| What is expected |
Repeat exactly what appears from the opening line of the listing to the line with "if is_digit c then (byte_code c - 48)%Z", inclusive.
··· Records to use
(* ===== verification/GoUrl.v ===== *)
(** * Package net/url

    [Parse], [Hostname], [String] and [Query().Get], with the escaping rules they share, as
    Go 1.22 (the version of go.mod) defines them.  [Parse] returns the reason of its error as
    text; the daemon only tests whether there is one. *)

From S2P Require Import Prelude GoStrings.

#[local] Open Scope string_scope.

Record url : Type := mkURL {
  Scheme : string;
  Opaque : string;
  User : option (string * option string);
  Host : string;
  Path : string;
  RawPath : string;
  OmitHost : bool;
  ForceQuery : bool;
  RawQuery : string;
  Fragment : string;
  RawFragment : string
}.

(** ** Escaping *)

Inductive encoding : Type :=
  | encodePath | encodeHost | encodeZone | encodeUserPassword
  | encodeQueryComponent | encodeFragment.

Definition one_of (c : ascii) (set : string) : bool := contains_char set c.

Definition char_dquote : ascii := ascii_of_N 34.

Definition is_alnum (c : ascii) : bool := is_lower c || is_upper c || is_digit c.

Definition is_host_mode (m : encoding) : bool :=
  match m with encodeHost | encodeZone => true | _ => false end.

Definition shouldEscape (c : ascii) (m : encoding) : bool :=
  if is_alnum c then false
  else if is_host_mode m && (one_of c "!$&'()*+,;=:[]<>" || Ascii.eqb c char_dquote) then false
  else if one_of c "-_.~" then false
  else if one_of c "$&+,/:;=?@" &&
          match m with
          | encodePath | encodeUserPassword | encodeQueryComponent | encodeFragment => true
          | _ => false
          end
  then match m with
       | encodePath => Ascii.eqb c "?"
       | encodeUserPassword => one_of c "@/?:"
       | encodeQueryComponent => true
       | _ => false
       end
  else match m with
       | encodeFragment => negb (one_of c "!()*")
       | _ => true
       end.

Definition ishex (c : ascii) : bool :=
  is_digit c || ((97 <=? byte_code c) && (byte_code c <=? 102))%Z
  || ((65 <=? byte_code c) && (byte_code c <=? 70))%Z.

Definition unhex (c : ascii) : Z :=
  if is_digit c then (byte_code c - 48)%Z
  else if is_lower c then (byte_code c - 87)%Z else (byte_code c - 55)%Z.

Definition char_of_Z (z : Z) : ascii := ascii_of_N (Z.to_N z).

(** [unescape]; [None] is its error. *)
Fixpoint unescape (s : string) (m : encoding) : option string :=
  match s with
  | "" => Some ""
  | String c s1 =>
      if Ascii.eqb c "%" then
        match s1 with
        | String a (String b s3) =>
            if negb (ishex a && ishex b) then None
            else
              let is25 := Ascii.eqb a "2" && Ascii.eqb b "5" in
              let v := char_of_Z (unhex a * 16 + unhex b) in
              if match m with encodeHost => (unhex a <? 8)%Z && negb is25 | _ => false end
              then None
              else if match m with
                      | encodeZone => negb is25 && negb (Ascii.eqb v " ") && shouldEscape v encodeHost
                      | _ => false
                      end
              then None
              else String v <$> unescape s3 m
        | _ => None
        end
      else if Ascii.eqb c "+" then
        String (match m with encodeQueryComponent => " "%char | _ => "+"%char end)
          <$> unescape s1 m
      else if is_host_mode m && is_ascii_byte c && shouldEscape c m then None
      else String c <$> unescape s1 m
  end.

Definition upperhex (z : Z) : ascii :=
  if (z <? 10)%Z then char_of_Z (48 + z) else char_of_Z (55 + z).

Fixpoint escape (s : string) (m : encoding) : string :=
  match s with
  | "" => ""
  | String c s' =>
      if shouldEscape c m then
        match m with
        | encodeQueryComponent =>
            if Ascii.eqb c " " then String "+" (escape s' m)
            else String "%" (String (upperhex (byte_code c / 16))
                              (String (upperhex (byte_code c mod 16)) (escape s' m)))
        | _ => String "%" (String (upperhex (byte_code c / 16))
                            (String (upperhex (byte_code c mod 16)) (escape s' m)))
        end
      else String c (escape s' m)
  end.

Definition validEncoded (s : string) (m : encoding) : bool :=
  string_forallb
    (fun c => one_of c "!$&'()*+,;=:@[]%" || negb (shouldEscape c m)) s.

(** ** Parsing *)

(** The scheme and the rest, or [None] for the missing-scheme error. *)
Fixpoint scan_scheme (s pre : string) (first : bool) : option (option (string * string)) :=
  match s with
  | "" => Some None
  | String c s' =>
      if is_lower c || is_upper c then scan_scheme s' (pre ++ String c "") false
      else if is_digit c || one_of c "+-." then
        if first then Some None else scan_scheme s' (pre ++ String c "") false
      else if Ascii.eqb c ":" then (if first then None else Some (Some (pre, s')))
      else Some None
  end.

Definition getScheme (s : string) : option (string * string) :=
  match scan_scheme s "" true with
  | None => None
  | Some None => Some ("", s)
  | Some (Some r) => Some r
  end.

Definition validOptionalPort (p : string) : bool :=
  match p with
  | "" => true
  | String c rest => Ascii.eqb c ":" && string_forallb is_digit rest
  end.

Definition validUserinfo (s : string) : bool :=
  string_forallb (fun c => is_alnum c || one_of c "-._:~!$&'()*+,;=%@") s.

Definition parseHost (host : string) : string + string :=
  let plain := match unescape host encodeHost with
               | Some h => inr h
               | None => inl "invalid host"
               end in
  if HasPrefix host "[" then
    match LastIndex host "]" with
    | None => inl "missing ']' in host"
    | Some i =>
        if negb (validOptionalPort (drop_str (S i) host)) then inl "invalid port after host"
        else match Index (take_str i host) "%25" with
             | Some z =>
                 match unescape (take_str z host) encodeHost,
                       unescape (drop_str z (take_str i host)) encodeZone,
                       unescape (drop_str i host) encodeHost with
                 | Some h1, Some h2, Some h3 => inr (h1 ++ h2 ++ h3)
                 | _, _, _ => inl "invalid host"
                 end
             | None => plain
             end
    end
  else match LastIndex host ":" with
       | Some i => if negb (validOptionalPort (drop_str i host)) then inl "invalid port after host"
                   else plain
       | None => plain
       end.

Definition parseAuthority (authority : string)
  : string + (option (string * option string) * string) :=
  let at_ := LastIndex authority "@" in
  let hostpart := match at_ with Some i => drop_str (S i) authority | None => authority end in
  match parseHost hostpart with
  | inl e => inl e
  | inr host =>
      match at_ with
      | None => inr (None, host)
      | Some i =>
          let userinfo := take_str i authority in
          if negb (validUserinfo userinfo) then inl "net/url: invalid userinfo"
          else
            let '(name, pass, has) := Cut userinfo ":" in
            match unescape name encodeUserPassword, unescape pass encodeUserPassword with
            | Some n, Some p => inr (Some (n, if has then Some p else None), host)
            | _, _ => inl "invalid URL escape"
            end
      end
  end.

Definition has_ctl (s : string) : bool :=
  string_existsb (fun c => (byte_code c <? 32)%Z || (byte_code c =? 127)%Z) s.

(** [setPath]: the decoded path and the raw text when it is not the default encoding. *)
Definition decode_path (p : string) (m : encoding) : option (string * string) :=
  match unescape p m with
  | None => None
  | Some d => Some (d, if String.eqb (escape d m) p then "" else p)
  end.

Definition split_query (rest : string) : string * bool * string :=
  let '(before, after, found) := Cut rest "?" in
  if found && String.eqb after "" then (before, true, "") else (before, false, after).

Definition parse_nofrag (raw : string) : string + url :=
  if has_ctl raw then inl "net/url: invalid control character in URL"
  else if String.eqb raw "*" then inr (mkURL "" "" None "" "*" "" false false "" "" "")
  else match getScheme raw with
  | None => inl "missing protocol scheme"
  | Some (scheme0, rest0) =>
      let scheme := ascii_lower scheme0 in
      let '(rest, fq, query) := split_query rest0 in
      if negb (HasPrefix rest "/") && negb (String.eqb scheme "") then
        inr (mkURL scheme rest None "" "" "" false fq query "" "")
      else if negb (HasPrefix rest "/")
              && (let '(seg, _, _) := Cut rest "/" in Contains seg ":")
      then inl "first path segment in URL cannot contain colon"
      else
        let with_host := (negb (String.eqb scheme "") || negb (HasPrefix rest "///"))
                           && HasPrefix rest "//" in
        let after := drop_str 2 rest in
        let cut := match Index after "/" with
                   | Some i => (take_str i after, drop_str i after)
                   | None => (after, "")
                   end in
        let auth := if with_host then parseAuthority (fst cut) else inr (None, "") in
        let path := if with_host then snd cut else rest in
        let omit := negb with_host && negb (String.eqb scheme "") && HasPrefix rest "/" in
        match auth with
        | inl e => inl e
        | inr (user, host) =>
            match decode_path path encodePath with
            | None => inl "invalid URL escape"
            | Some (p, rp) => inr (mkURL scheme "" user host p rp omit fq query "" "")
            end
        end
  end.

(** [url.Parse]. *)
Definition Parse (raw : string) : string + url :=
  let '(u, frag, _) := Cut raw "#" in
  match parse_nofrag u with
  | inl e => inl e
  | inr u0 =>
      if String.eqb frag "" then inr u0
      else match decode_path frag encodeFragment with
           | None => inl "invalid URL escape"
           | Some (f, rf) =>
               inr (mkURL (Scheme u0) (Opaque u0) (User u0) (Host u0) (Path u0)
                      (RawPath u0) (OmitHost u0) (ForceQuery u0) (RawQuery u0) f rf)
           end
  end.

(** ** Reading a URL *)

Definition Hostname (u : url) : string :=
  let host := Host u in
  let host := match LastIndex host ":" with
              | Some i => if validOptionalPort (drop_str i host) then take_str i host else host
              | None => host
              end in
  if HasPrefix host "[" && HasSuffix host "]"
  then take_str (String.length host - 2) (drop_str 1 host) else host.

(** [EscapedPath] and [EscapedFragment]: the raw hint if it still encodes the value. *)
Definition escaped_hint (raw value : string) (m : encoding) : string :=
  if negb (String.eqb raw "") && validEncoded raw m
     && match unescape raw m with Some v => String.eqb v value | None => false end
  then raw else escape value m.

Definition EscapedPath (u : url) : string :=
  let hinted := negb (String.eqb (RawPath u) "") && validEncoded (RawPath u) encodePath
                && match unescape (RawPath u) encodePath with
                   | Some v => String.eqb v (Path u)
                   | None => false
                   end in
  if negb hinted && String.eqb (Path u) "*" then "*"
  else escaped_hint (RawPath u) (Path u) encodePath.

Definition EscapedFragment (u : url) : string :=
  escaped_hint (RawFragment u) (Fragment u) encodeFragment.

Definition user_string (ui : string * option string) : string :=
  escape (fst ui) encodeUserPassword
  ++ match snd ui with
     | Some p => ":" ++ escape p encodeUserPassword
     | None => ""
     end.

Definition authority_string (u : url) : string :=
  let no_user := match User u with None => true | _ => false end in
  if negb (String.eqb (Scheme u) "") || negb (String.eqb (Host u) "") || negb no_user then
    if OmitHost u && String.eqb (Host u) "" && no_user then ""
    else (if negb (String.eqb (Host u) "") || negb (String.eqb (Path u) "") || negb no_user
          then "//" else "")
         ++ match User u with Some ui => user_string ui ++ "@" | None => "" end
         ++ escape (Host u) encodeHost
  else "".

(** [URL.String] up to the fragment, and with it. *)
Definition url_head (u : url) : string :=
  let scheme := if String.eqb (Scheme u) "" then "" else Scheme u ++ ":" in
  let body :=
    if negb (String.eqb (Opaque u) "") then scheme ++ Opaque u
    else
      let path := EscapedPath u in
      let buf := scheme ++ authority_string u in
      let buf := if negb (String.eqb path "") && negb (HasPrefix path "/")
                    && negb (String.eqb (Host u) "")
                 then buf ++ "/" else buf in
      let buf := if String.eqb buf "" && (let '(seg, _, _) := Cut path "/" in Contains seg ":")
                 then "./" else buf in
      buf ++ path in
  if ForceQuery u || negb (String.eqb (RawQuery u) "") then body ++ "?" ++ RawQuery u else body.

Definition url_String (u : url) : string :=
  if String.eqb (Fragment u) "" then url_head u else url_head u ++ "#" ++ EscapedFragment u.

Definition set_fragment (u : url) (f : string) : url :=
  mkURL (Scheme u) (Opaque u) (User u) (Host u) (Path u) (RawPath u) (OmitHost u)
    (ForceQuery u) (RawQuery u) f (RawFragment u).

(** [u.Query().Get(key)]: the first value of [key] among the pairs that decode. *)
Definition query_pair (kv : string) : option (string * string) :=
  if Contains kv ";" || String.eqb kv "" then None
  else let '(k, v, _) := Cut kv "=" in
       match unescape k encodeQueryComponent, unescape v encodeQueryComponent with
       | Some k, Some v => Some (k, v)
       | _, _ => None
       end.

Fixpoint query_find (key : string) (pairs : list string) : string :=
  match pairs with
  | [] => ""
  | kv :: rest =>
      match query_pair kv with
      | Some (k, v) => if String.eqb k key then v else query_find key rest
      | None => query_find key rest
      end
  end.

Definition QueryGet (u : url) (key : string) : string :=
  query_find key (split_char "&" (RawQuery u)).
······
| Output for this exercise |
(* ===== verification/GoUrl.v ===== *)
(** * Package net/url

    [Parse], [Hostname], [String] and [Query().Get], with the escaping rules they share, as
    Go 1.22 (the version of go.mod) defines them.  [Parse] returns the reason of its error as
    text; the daemon only tests whether there is one. *)

From S2P Require Import Prelude GoStrings.

#[local] Open Scope string_scope.

Record url : Type := mkURL {
  Scheme : string;
  Opaque : string;
  User : option (string * option string);
  Host : string;
  Path : string;
  RawPath : string;
  OmitHost : bool;
  ForceQuery : bool;
  RawQuery : string;
  Fragment : string;
  RawFragment : string
}.

(** ** Escaping *)

Inductive encoding : Type :=
  | encodePath | encodeHost | encodeZone | encodeUserPassword
  | encodeQueryComponent | encodeFragment.

Definition one_of (c : ascii) (set : string) : bool := contains_char set c.

Definition char_dquote : ascii := ascii_of_N 34.

Definition is_alnum (c : ascii) : bool := is_lower c || is_upper c || is_digit c.

Definition is_host_mode (m : encoding) : bool :=
  match m with encodeHost | encodeZone => true | _ => false end.

Definition shouldEscape (c : ascii) (m : encoding) : bool :=
  if is_alnum c then false
  else if is_host_mode m && (one_of c "!$&'()*+,;=:[]<>" || Ascii.eqb c char_dquote) then false
  else if one_of c "-_.~" then false
  else if one_of c "$&+,/:;=?@" &&
          match m with
          | encodePath | encodeUserPassword | encodeQueryComponent | encodeFragment => true
          | _ => false
          end
  then match m with
       | encodePath => Ascii.eqb c "?"
       | encodeUserPassword => one_of c "@/?:"
       | encodeQueryComponent => true
       | _ => false
       end
  else match m with
       | encodeFragment => negb (one_of c "!()*")
       | _ => true
       end.

Definition ishex (c : ascii) : bool :=
  is_digit c || ((97 <=? byte_code c) && (byte_code c <=? 102))%Z
  || ((65 <=? byte_code c) && (byte_code c <=? 70))%Z.

Definition unhex (c : ascii) : Z :=
  if is_digit c then (byte_code c - 48)%Z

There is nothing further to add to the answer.